For the records below, print the lines from the line with "(** The one-byte" through the line with "preset [keyRef], as" exactly as written; include both end lines and exclude the rest.

** Opening Records to use block **

(* ===== verification/Varint.v ===== *)
(** * Variable-length integers and byte streams

    [Common/MemoryInputStream.cpp] (the stream every wire object is read from),
    [Common/StreamTools.cpp] ([read], [readVarint], [writeVarint]),
    [Common/Varint.h] ([write_varint], [read_varint]) and the private varint pair
    of [crypto_pq/PqAddress.cpp].  The theorems show that the stream reader
    accepts exactly the image of the writer: one encoding per integer. *)

From Stdlib Require Import ZArith List Lia Bool.
From coqutil Require Import Byte Z.bitblast.
From S2P Require Import Prelude.
Import ListNotations.
Open Scope Z_scope.
Open Scope discrete_scope.

(** The exceptions thrown while an object is read from or written to a stream,
    one per [throw] of the modelled code. *)
Inductive exn : Type :=
| EndOfStream            (** "Failed to read from IInputStream" *)
| VarintOverflow         (** "readVarint, value overflow" *)
| VarintInvalid          (** "readVarint, invalid value representation" *)
| ArraySizeTooBig        (** "array size does not fit in size_t" *)
| StringTooBig           (** "string size is too big" *)
| WrongTxVersion         (** "Wrong transaction version" *)
| KeyInputNotAllowed     (** "KeyInput (ECC ring-sig) not allowed" *)
| KeyRefOutOfRange       (** "PqInput key reference out of range" *)
| UnknownInputTag        (** "Unknown transaction input tag" *)
| KeyOutputNotAllowed    (** "KeyOutput (ECC stealth) not allowed" *)
| UnknownOutputTag       (** "Unknown transaction output tag" *)
| WrongFieldSize         (** "PQ wire field has wrong size" *)
| TooManyPqInputs        (** "too many PQ inputs before key-reference expansion" *)
| BadKeyRef              (** "key reference does not name an earlier key-carrying input" *)
| WrongBlockVersion.     (** "Wrong block major version" *)

(** A [MemoryInputStream] is the part of its buffer after [position]. *)
Definition stream := bytes.
(* ===== verification/Transaction.v ===== *)
(** * Transactions and blocks on the wire

    The data types of [include/CryptoNote.h] and both directions of
    [CryptoNoteCore/CryptoNoteSerialization.cpp], with the whole-buffer wrappers
    and object hashes of [CryptoNoteTools.h].

    The main results are exactness theorems: a byte string parses to an object
    exactly when the object is well formed and serializes to that string.  So
    parsing inverts serialization, and no object has a second wire form (an
    identifier that hashes the wire form cannot be changed by re-encoding). *)

From Stdlib Require Import ZArith List Lia Bool.
From coqutil Require Import Byte Word.LittleEndianList.
From S2P Require Import Prelude Config Varint Wire.
Import ListNotations.
Open Scope Z_scope.
Open Scope discrete_scope.
Import BinarySerializer.

(** ** Data *)

Record BaseInput := mkBaseInput { blockIndex : Z }.

Record PqInput := mkPqInput {
  prevTxid : bytes;
  prevOutIndex : Z;
  authPub : bytes;
  rhoReveal : bytes;
  keyRef : Z
}.

Inductive TransactionInput :=
| InBase (i : BaseInput)
| InPq (i : PqInput).

Record PqOutput := mkPqOutput {
  kemCt : bytes;
  encPayload : bytes;
  pq_spendCommit : bytes
}.

Record CoinbaseOutput := mkCoinbaseOutput { cb_spendCommit : bytes }.

Inductive TransactionOutputTarget :=
| OutKey (key : bytes)            (** legacy stub: has no wire form *)
| OutPq (o : PqOutput)
| OutCoinbase (o : CoinbaseOutput).

Record TransactionOutput := mkTransactionOutput {
  amount : Z;
  out_unlockHeight : Z;
  target : TransactionOutputTarget
}.

Record TransactionPrefix := mkTransactionPrefix {
  version : Z;
  txType : Z;
  unlockHeight : Z;
  inputs : list TransactionInput;
  outputs : list TransactionOutput;
  extra : bytes
}.

Record Transaction := mkTransaction {
  prefix : TransactionPrefix;
  pqSignatures : list bytes
}.

Record BlockHeader := mkBlockHeader {
  majorVersion : Z;
  minorVersion : Z;
  nonce : Z;
  timestamp : Z;
  previousBlockHash : bytes
}.

(** The merge-mining [parentBlock] member is never serialized and has no
    counterpart here. *)
Record Block := mkBlock {
  header : BlockHeader;
  baseTransaction : Transaction;
  signature : bytes;
  transactionHashes : list bytes
}.

(** ** Serializers *)

Module Serialization.

Definition len (b : bytes) : Z := Z.of_nat (length b).

(** The one-byte variant tag, [serializer.binary(&tag, 1)]. *)
Definition tag_codec : codec Z := pod 1.

(** [serializePqBlob] *)
Definition out_pqBlob (expected : Z) : writer bytes := fun v =>
  check len v =? expected else WrongFieldSize ;; Ok v.
Definition pqBlob (expected : Z) : codec bytes :=
  mkCodec (out_pqBlob expected) (in_binary expected) (fun v => len v = expected).

Definition authPub_codec : codec bytes := pqBlob PQ_AUTH_PUB_SIZE.
Definition rho_codec : codec bytes := pqBlob PQ_RHO_SIZE.
Definition kemCt_codec : codec bytes := pqBlob PQ_KEM_CIPHERTEXT_SIZE.
Definition encPayload_codec : codec bytes := pqBlob PQ_ENC_PAYLOAD_SIZE.
Definition signature_codec : codec bytes := pqBlob PQ_SIGNATURE_SIZE.

(** [serialize(BaseInput&)] *)
Definition out_BaseInput : writer BaseInput := fun gen => c_write (uint 32) (blockIndex gen).
Definition in_BaseInput : reader BaseInput := fun s =>
  let* (h, s) := c_read (uint 32) s in Ok (mkBaseInput h, s).
Definition BaseInput_codec : codec BaseInput :=
  mkCodec out_BaseInput in_BaseInput (fun g => in_w 32 (blockIndex g)).

(** [serialize(PqInput&)], both wire forms.  The reader is told the form by the
    preset [keyRef], as [getVariantValue] does. *)
Definition out_PqInput : writer PqInput := fun key =>
  let* a := c_write hash (prevTxid key) in
  let* b := c_write (uint 32) (prevOutIndex key) in
  let* c := (if keyRef key =? PQ_NO_KEY_REF then c_write authPub_codec (authPub key)
             else c_write (uint 32) (keyRef key)) in
  let* d := c_write rho_codec (rhoReveal key) in
  Ok (a ++ b ++ c ++ d).
Definition in_PqInput (presetKeyRef : Z) : reader PqInput := fun s =>
  let* (txid, s) := c_read hash s in
  let* (idx, s) := c_read (uint 32) s in
  if presetKeyRef =? PQ_NO_KEY_REF then
    let* (auth, s) := c_read authPub_codec s in
    let* (rho, s) := c_read rho_codec s in
    Ok (mkPqInput txid idx auth rho presetKeyRef, s)
  else
    let* (ref, s) := c_read (uint 32) s in
    let* (rho, s) := c_read rho_codec s in
    Ok (mkPqInput txid idx [] rho ref, s).

(** [BinaryVariantTagGetter] on inputs *)
Definition input_tag (i : TransactionInput) : Z :=
  match i with
  | InBase _ => 0xff
  | InPq i => if keyRef i =? PQ_NO_KEY_REF then 0x10 else 0x13
  end.

(** [getVariantValue] on inputs *)
Definition in_input_value (tag : Z) : reader TransactionInput := fun s =>
  if tag =? 0xff then let* (v, s) := in_BaseInput s in Ok (InBase v, s)
  else if tag =? 0x2 then Err KeyInputNotAllowed
  else if tag =? 0x10 then let* (v, s) := in_PqInput PQ_NO_KEY_REF s in Ok (InPq v, s)
  else if tag =? 0x13 then
    let* (v, s) := in_PqInput 0 s in
    check negb (keyRef v =? PQ_NO_KEY_REF) else KeyRefOutOfRange ;;
    Ok (InPq v, s)
  else Err UnknownInputTag.

(** [serialize(TransactionInput&)] *)
Definition out_TransactionInput : writer TransactionInput := fun i =>
  let* t := c_write tag_codec (input_tag i) in
  let* v := match i with InBase g => out_BaseInput g | InPq k => out_PqInput k end in
  Ok (t ++ v).
Definition in_TransactionInput : reader TransactionInput := fun s =>
  let* (tag, s) := c_read tag_codec s in in_input_value tag s.

(** What the wire form of an input holds: a key-reference input has no key. *)
Definition wf_PqInput (k : PqInput) : Prop :=
  len (prevTxid k) = 32 /\ in_w 32 (prevOutIndex k) /\ in_w 32 (keyRef k) /\
  len (rhoReveal k) = PQ_RHO_SIZE /\
  (if keyRef k =? PQ_NO_KEY_REF then len (authPub k) = PQ_AUTH_PUB_SIZE else authPub k = []).
Definition wf_wire_input (i : TransactionInput) : Prop :=
  match i with InBase g => in_w 32 (blockIndex g) | InPq k => wf_PqInput k end.
Definition input_codec : codec TransactionInput :=
  mkCodec out_TransactionInput in_TransactionInput wf_wire_input.

(** [resolvePqKeyReferences]: [done] are the inputs before index [i], already
    resolved; [size] is [inputs.size()]. *)
Definition set_authPub (k : PqInput) (a : bytes) : PqInput :=
  mkPqInput (prevTxid k) (prevOutIndex k) a (rhoReveal k) (keyRef k).

Definition resolve_one (size : Z) (done : list TransactionInput) (x : TransactionInput)
  : result exn TransactionInput :=
  match x with
  | InBase _ => Ok x
  | InPq k =>
      if keyRef k =? PQ_NO_KEY_REF then Ok x
      else
        check negb (parameters.MAX_PQ_GROUPED_INPUTS_PER_TX <? size) else TooManyPqInputs ;;
        check negb (Z.of_nat (length done) <=? keyRef k) else BadKeyRef ;;
        match nth_error done (Z.to_nat (keyRef k)) with
        | Some (InPq t) =>
            check keyRef t =? PQ_NO_KEY_REF else BadKeyRef ;;
            Ok (InPq (set_authPub k (authPub t)))
        | _ => Err BadKeyRef
        end
  end.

** Closing Records to use block **

Response box:
(** The one-byte variant tag, [serializer.binary(&tag, 1)]. *)
Definition tag_codec : codec Z := pod 1.

(** [serializePqBlob] *)
Definition out_pqBlob (expected : Z) : writer bytes := fun v =>
  check len v =? expected else WrongFieldSize ;; Ok v.
Definition pqBlob (expected : Z) : codec bytes :=
  mkCodec (out_pqBlob expected) (in_binary expected) (fun v => len v = expected).

Definition authPub_codec : codec bytes := pqBlob PQ_AUTH_PUB_SIZE.
Definition rho_codec : codec bytes := pqBlob PQ_RHO_SIZE.
Definition kemCt_codec : codec bytes := pqBlob PQ_KEM_CIPHERTEXT_SIZE.
Definition encPayload_codec : codec bytes := pqBlob PQ_ENC_PAYLOAD_SIZE.
Definition signature_codec : codec bytes := pqBlob PQ_SIGNATURE_SIZE.

(** [serialize(BaseInput&)] *)
Definition out_BaseInput : writer BaseInput := fun gen => c_write (uint 32) (blockIndex gen).
Definition in_BaseInput : reader BaseInput := fun s =>
  let* (h, s) := c_read (uint 32) s in Ok (mkBaseInput h, s).
Definition BaseInput_codec : codec BaseInput :=
  mkCodec out_BaseInput in_BaseInput (fun g => in_w 32 (blockIndex g)).

(** [serialize(PqInput&)], both wire forms.  The reader is told the form by the
    preset [keyRef], as [getVariantValue] does. *)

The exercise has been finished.